# Task requirements:
All lines from the one containing "released ← release_reasons !! i;" down to the one containing "else acquire in", both ends included, are to be given again exactly; omit the rest of the listing below.
============
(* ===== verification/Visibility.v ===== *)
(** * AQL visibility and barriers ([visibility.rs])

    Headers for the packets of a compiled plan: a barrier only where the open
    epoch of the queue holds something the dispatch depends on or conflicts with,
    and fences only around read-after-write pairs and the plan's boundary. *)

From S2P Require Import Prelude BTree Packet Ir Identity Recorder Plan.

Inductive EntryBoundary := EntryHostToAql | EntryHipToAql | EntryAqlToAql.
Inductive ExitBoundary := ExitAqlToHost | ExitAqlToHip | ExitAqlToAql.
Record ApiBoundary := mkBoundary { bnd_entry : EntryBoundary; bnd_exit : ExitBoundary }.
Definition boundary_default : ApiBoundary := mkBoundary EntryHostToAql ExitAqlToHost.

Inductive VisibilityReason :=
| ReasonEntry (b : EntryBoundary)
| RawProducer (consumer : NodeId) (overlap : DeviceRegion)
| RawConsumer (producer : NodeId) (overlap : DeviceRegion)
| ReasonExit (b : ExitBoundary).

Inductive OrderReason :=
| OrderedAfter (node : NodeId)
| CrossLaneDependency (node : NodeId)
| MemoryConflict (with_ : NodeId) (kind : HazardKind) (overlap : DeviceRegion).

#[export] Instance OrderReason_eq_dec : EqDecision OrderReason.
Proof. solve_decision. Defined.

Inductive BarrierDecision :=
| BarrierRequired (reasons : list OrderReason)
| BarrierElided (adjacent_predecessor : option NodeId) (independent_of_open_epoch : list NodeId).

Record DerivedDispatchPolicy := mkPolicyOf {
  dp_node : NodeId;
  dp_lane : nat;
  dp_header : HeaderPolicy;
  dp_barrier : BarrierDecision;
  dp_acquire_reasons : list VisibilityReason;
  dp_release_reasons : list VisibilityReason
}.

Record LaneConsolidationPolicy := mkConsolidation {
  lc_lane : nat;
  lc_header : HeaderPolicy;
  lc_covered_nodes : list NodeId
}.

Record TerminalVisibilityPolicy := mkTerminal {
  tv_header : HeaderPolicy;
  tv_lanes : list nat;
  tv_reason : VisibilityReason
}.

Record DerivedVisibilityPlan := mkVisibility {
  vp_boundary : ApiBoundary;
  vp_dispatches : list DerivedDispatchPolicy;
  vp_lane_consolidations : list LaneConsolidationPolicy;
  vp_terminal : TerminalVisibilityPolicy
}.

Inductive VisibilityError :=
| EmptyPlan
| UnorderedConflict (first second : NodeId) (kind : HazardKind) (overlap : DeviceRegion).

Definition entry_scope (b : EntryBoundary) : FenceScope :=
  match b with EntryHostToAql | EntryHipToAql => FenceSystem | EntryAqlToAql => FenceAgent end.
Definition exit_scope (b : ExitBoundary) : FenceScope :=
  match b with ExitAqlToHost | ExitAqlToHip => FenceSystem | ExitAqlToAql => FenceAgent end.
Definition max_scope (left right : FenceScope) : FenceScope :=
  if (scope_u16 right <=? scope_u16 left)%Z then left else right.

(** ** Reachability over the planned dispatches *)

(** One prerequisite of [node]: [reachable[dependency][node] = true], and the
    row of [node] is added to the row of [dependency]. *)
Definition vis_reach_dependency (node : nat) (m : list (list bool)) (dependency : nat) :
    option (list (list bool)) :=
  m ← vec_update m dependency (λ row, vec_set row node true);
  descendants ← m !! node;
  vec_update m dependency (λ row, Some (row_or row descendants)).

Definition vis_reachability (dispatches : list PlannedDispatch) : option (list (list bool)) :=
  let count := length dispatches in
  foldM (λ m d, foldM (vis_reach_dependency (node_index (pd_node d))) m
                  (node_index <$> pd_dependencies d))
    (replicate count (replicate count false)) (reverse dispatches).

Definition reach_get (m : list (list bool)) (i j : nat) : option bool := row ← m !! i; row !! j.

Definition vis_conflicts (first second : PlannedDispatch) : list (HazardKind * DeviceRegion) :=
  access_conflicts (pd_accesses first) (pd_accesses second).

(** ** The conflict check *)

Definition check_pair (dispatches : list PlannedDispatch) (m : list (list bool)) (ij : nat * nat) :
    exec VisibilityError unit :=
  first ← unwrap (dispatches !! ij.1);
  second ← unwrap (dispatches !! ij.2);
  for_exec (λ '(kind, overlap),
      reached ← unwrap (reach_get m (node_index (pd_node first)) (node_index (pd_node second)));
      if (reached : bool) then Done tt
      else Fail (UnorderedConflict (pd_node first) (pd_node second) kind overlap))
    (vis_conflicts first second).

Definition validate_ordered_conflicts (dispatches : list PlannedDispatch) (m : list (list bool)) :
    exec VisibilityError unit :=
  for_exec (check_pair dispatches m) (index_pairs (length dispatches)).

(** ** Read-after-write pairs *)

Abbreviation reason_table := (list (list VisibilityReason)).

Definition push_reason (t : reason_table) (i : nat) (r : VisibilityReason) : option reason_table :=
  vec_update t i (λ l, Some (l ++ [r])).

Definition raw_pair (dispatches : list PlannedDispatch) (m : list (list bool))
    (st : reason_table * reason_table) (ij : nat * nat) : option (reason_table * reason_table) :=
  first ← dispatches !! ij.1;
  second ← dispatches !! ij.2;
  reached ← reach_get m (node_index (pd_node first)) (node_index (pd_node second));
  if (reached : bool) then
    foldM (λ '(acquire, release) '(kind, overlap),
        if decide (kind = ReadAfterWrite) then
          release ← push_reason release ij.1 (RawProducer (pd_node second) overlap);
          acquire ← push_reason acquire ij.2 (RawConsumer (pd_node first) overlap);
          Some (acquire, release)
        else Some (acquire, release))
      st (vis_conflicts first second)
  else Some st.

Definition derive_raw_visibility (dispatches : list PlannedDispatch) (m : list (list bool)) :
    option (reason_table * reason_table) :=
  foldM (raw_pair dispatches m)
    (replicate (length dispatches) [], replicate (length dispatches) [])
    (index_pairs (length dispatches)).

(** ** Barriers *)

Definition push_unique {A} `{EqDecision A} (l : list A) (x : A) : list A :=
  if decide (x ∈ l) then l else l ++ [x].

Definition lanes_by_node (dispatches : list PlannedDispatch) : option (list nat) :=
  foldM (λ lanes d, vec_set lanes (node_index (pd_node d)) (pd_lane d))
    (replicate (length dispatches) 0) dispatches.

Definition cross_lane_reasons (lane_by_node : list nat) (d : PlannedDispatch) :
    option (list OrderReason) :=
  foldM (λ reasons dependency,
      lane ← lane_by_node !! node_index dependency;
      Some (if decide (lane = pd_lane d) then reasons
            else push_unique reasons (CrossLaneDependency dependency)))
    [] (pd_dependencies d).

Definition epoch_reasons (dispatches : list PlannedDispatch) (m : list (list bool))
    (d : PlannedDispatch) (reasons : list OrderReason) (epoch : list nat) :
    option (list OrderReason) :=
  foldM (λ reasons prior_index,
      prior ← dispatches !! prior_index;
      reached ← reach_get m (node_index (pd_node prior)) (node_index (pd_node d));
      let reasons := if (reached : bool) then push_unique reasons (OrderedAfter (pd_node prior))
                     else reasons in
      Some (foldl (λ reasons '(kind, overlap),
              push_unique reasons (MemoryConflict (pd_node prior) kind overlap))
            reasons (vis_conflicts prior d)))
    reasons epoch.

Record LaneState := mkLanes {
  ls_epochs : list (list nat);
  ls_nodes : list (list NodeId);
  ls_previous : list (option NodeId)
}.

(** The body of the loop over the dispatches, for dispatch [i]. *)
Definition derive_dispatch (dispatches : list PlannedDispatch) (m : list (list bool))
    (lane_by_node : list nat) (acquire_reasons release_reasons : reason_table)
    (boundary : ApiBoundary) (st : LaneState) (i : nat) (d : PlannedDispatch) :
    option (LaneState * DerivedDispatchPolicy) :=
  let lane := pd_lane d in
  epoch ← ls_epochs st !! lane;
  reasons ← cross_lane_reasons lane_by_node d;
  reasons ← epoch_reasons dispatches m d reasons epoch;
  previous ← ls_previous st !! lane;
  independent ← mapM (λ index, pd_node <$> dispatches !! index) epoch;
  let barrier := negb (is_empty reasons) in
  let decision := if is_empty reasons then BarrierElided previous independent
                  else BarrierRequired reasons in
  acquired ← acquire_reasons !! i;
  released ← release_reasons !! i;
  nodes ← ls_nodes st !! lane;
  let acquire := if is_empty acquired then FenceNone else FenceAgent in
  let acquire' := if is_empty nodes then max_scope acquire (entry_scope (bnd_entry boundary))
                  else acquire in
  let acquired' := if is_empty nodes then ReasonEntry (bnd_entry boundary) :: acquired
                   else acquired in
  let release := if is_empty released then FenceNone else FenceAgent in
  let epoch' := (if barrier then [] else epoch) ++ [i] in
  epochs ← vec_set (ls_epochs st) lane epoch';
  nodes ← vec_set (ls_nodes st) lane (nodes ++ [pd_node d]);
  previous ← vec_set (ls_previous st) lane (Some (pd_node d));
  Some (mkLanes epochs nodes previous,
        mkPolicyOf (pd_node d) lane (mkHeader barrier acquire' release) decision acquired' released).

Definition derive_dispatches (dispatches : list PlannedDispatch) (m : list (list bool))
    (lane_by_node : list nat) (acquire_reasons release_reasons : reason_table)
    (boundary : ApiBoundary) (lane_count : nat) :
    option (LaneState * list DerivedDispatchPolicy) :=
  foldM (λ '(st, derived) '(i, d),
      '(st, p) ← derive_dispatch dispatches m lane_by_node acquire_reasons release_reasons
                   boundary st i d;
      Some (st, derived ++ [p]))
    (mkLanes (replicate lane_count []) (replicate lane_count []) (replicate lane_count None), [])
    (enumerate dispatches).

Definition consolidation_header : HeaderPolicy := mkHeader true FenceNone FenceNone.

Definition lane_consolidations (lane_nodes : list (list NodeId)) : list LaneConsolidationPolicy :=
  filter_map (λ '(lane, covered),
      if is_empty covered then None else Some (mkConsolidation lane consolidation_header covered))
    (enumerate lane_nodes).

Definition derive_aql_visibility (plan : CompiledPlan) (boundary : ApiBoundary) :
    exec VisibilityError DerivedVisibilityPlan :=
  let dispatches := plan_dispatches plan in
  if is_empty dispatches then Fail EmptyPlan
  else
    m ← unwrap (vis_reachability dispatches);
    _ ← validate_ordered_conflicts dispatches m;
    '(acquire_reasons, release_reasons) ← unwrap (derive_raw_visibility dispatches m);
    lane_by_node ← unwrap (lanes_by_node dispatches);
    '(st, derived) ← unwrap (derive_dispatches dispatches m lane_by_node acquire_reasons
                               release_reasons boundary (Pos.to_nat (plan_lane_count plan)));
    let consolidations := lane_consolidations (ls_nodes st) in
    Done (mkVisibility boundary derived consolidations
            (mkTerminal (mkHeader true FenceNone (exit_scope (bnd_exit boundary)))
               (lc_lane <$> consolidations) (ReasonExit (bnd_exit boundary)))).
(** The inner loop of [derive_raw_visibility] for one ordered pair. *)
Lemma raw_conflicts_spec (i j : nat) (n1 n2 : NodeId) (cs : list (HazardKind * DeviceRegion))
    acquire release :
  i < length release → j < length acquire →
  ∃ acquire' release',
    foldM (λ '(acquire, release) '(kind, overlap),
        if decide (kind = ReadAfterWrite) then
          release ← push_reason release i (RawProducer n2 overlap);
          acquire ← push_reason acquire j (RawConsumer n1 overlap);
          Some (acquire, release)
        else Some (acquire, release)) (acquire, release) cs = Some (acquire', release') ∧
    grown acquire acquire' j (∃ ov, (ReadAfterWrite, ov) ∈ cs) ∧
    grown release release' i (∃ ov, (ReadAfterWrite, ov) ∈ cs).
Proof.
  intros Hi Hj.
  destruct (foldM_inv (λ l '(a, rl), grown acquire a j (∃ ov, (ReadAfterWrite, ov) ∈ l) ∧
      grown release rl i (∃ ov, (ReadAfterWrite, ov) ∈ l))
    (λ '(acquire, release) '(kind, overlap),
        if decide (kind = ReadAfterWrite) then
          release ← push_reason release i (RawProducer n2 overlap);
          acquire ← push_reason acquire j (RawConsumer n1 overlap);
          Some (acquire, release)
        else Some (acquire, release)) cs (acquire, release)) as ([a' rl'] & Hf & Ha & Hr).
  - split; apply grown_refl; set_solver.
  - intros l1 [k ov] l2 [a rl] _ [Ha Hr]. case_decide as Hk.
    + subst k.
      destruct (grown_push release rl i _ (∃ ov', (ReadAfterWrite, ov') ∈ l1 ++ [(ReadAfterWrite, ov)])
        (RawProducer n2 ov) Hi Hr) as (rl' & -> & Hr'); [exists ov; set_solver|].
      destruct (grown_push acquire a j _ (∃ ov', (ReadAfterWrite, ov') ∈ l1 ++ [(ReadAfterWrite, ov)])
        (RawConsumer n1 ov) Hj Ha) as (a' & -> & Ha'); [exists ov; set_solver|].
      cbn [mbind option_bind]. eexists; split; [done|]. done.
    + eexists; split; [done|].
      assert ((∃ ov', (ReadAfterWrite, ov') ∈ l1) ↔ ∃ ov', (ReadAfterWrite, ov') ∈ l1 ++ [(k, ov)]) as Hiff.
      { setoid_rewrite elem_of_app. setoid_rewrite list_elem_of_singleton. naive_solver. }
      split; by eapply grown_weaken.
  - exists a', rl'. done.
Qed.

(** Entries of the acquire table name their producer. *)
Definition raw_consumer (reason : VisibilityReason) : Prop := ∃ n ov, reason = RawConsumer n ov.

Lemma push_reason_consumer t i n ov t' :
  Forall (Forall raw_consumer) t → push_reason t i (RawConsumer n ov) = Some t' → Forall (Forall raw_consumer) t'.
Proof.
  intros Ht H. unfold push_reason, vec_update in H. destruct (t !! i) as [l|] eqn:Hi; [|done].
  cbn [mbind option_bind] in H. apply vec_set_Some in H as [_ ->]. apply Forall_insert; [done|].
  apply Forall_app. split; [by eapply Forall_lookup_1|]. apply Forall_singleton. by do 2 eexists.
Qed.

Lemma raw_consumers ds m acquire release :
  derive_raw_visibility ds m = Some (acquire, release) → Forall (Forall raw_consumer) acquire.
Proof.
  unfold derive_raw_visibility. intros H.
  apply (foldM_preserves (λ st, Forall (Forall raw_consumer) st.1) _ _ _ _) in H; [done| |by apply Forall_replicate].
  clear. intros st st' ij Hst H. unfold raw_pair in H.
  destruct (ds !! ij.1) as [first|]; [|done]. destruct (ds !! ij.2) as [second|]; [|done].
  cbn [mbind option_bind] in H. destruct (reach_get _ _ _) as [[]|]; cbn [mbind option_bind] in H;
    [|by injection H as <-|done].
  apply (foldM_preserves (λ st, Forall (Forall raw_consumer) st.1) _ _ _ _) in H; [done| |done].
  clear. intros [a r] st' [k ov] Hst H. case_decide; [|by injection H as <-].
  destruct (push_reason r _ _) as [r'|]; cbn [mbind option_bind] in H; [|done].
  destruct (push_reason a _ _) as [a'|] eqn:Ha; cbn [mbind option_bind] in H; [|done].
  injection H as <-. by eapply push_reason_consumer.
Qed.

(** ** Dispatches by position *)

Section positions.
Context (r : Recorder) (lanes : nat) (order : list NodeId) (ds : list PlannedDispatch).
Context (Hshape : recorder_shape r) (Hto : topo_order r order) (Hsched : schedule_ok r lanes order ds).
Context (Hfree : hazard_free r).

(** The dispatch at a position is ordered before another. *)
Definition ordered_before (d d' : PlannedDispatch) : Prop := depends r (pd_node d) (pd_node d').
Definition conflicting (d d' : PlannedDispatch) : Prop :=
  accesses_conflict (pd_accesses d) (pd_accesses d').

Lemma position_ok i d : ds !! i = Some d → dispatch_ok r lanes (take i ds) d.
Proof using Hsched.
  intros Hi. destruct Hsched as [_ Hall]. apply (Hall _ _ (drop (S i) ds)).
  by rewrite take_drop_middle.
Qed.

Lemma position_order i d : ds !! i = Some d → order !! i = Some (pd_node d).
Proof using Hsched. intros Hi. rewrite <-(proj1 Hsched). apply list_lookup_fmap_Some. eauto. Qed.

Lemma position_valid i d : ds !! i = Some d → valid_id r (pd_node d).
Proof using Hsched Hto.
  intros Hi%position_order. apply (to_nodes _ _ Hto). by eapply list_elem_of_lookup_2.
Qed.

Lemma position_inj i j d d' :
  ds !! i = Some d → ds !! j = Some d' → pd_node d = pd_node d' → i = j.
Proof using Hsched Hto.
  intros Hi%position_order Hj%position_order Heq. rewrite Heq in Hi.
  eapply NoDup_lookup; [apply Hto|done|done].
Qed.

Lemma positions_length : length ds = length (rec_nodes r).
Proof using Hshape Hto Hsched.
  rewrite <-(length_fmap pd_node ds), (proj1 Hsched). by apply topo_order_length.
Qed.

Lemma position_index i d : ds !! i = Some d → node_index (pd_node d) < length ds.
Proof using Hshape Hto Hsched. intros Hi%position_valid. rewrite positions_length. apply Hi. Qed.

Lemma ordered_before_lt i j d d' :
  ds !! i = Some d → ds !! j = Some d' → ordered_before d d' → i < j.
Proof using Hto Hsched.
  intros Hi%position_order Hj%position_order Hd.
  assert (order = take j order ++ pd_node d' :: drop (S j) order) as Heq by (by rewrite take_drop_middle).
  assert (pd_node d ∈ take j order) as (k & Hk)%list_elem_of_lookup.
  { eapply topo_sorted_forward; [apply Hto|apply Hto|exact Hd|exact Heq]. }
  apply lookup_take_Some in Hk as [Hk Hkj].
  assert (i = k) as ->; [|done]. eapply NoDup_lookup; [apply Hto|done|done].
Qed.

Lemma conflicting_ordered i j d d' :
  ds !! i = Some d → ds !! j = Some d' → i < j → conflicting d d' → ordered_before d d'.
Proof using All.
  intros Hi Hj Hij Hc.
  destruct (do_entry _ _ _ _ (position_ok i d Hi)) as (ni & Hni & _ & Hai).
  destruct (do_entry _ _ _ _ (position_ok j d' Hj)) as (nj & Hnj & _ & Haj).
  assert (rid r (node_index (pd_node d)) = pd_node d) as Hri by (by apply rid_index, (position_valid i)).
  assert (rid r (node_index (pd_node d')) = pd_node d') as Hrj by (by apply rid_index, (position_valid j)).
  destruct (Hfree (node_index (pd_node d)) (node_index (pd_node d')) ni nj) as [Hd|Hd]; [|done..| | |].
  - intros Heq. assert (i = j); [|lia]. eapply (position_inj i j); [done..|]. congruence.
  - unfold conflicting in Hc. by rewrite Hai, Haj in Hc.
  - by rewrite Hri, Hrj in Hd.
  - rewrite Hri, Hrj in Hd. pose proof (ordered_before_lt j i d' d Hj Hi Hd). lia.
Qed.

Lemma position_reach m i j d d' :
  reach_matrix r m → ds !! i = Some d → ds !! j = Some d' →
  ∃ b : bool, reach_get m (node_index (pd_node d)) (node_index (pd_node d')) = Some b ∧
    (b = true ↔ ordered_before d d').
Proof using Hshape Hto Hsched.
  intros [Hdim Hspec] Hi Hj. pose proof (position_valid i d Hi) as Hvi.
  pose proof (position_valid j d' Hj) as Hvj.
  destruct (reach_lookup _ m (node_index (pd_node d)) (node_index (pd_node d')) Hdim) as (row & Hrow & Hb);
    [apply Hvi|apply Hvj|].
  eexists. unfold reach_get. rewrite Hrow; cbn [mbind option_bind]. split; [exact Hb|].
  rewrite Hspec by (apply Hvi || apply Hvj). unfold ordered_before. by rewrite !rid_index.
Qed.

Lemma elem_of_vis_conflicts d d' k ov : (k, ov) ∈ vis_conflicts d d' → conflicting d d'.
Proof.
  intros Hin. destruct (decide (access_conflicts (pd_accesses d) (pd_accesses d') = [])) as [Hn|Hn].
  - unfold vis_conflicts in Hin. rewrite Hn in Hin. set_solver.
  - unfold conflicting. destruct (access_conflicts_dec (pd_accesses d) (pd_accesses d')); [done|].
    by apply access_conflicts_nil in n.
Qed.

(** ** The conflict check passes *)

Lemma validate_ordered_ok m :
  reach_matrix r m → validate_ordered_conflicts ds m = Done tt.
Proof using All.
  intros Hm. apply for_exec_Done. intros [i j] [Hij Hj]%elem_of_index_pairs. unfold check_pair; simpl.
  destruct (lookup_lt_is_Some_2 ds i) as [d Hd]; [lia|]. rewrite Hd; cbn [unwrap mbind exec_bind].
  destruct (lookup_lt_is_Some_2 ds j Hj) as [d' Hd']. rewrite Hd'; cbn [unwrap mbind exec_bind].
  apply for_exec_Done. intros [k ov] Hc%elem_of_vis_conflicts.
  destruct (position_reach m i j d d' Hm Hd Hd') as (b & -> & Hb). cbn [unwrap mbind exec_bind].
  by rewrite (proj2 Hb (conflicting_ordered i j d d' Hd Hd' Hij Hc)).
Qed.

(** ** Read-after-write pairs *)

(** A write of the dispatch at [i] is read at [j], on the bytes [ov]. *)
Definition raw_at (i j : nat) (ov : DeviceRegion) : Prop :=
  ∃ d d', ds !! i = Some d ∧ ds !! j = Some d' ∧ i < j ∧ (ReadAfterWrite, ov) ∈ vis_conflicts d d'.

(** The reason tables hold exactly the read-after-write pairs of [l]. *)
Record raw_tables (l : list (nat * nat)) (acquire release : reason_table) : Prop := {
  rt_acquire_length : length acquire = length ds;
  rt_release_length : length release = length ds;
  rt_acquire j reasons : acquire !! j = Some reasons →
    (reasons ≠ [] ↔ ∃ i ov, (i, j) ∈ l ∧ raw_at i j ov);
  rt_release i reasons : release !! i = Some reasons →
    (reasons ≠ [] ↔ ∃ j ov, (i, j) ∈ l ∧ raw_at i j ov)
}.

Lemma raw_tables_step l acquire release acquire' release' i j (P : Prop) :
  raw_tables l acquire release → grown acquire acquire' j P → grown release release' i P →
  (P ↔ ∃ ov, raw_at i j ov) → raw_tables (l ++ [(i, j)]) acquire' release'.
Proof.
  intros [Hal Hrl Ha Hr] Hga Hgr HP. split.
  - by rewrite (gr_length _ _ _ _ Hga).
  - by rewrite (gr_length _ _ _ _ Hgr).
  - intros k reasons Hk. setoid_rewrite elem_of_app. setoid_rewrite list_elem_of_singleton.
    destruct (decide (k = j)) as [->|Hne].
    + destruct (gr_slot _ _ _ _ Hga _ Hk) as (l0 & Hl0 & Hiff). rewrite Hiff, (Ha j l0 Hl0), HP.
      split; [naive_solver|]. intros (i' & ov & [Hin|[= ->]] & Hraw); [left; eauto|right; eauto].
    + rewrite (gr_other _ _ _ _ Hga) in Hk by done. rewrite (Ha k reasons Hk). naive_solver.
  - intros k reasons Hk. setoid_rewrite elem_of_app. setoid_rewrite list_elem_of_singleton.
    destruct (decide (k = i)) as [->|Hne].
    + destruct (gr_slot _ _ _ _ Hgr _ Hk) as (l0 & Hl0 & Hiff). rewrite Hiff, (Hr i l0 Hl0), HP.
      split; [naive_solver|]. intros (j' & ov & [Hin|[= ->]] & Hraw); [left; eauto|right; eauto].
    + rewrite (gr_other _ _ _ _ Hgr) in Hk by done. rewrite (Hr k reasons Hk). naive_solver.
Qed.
============
# Solution to this problem:
  released ← release_reasons !! i;
  nodes ← ls_nodes st !! lane;
  let acquire := if is_empty acquired then FenceNone else FenceAgent in
  let acquire' := if is_empty nodes then max_scope acquire (entry_scope (bnd_entry boundary))
                  else acquire in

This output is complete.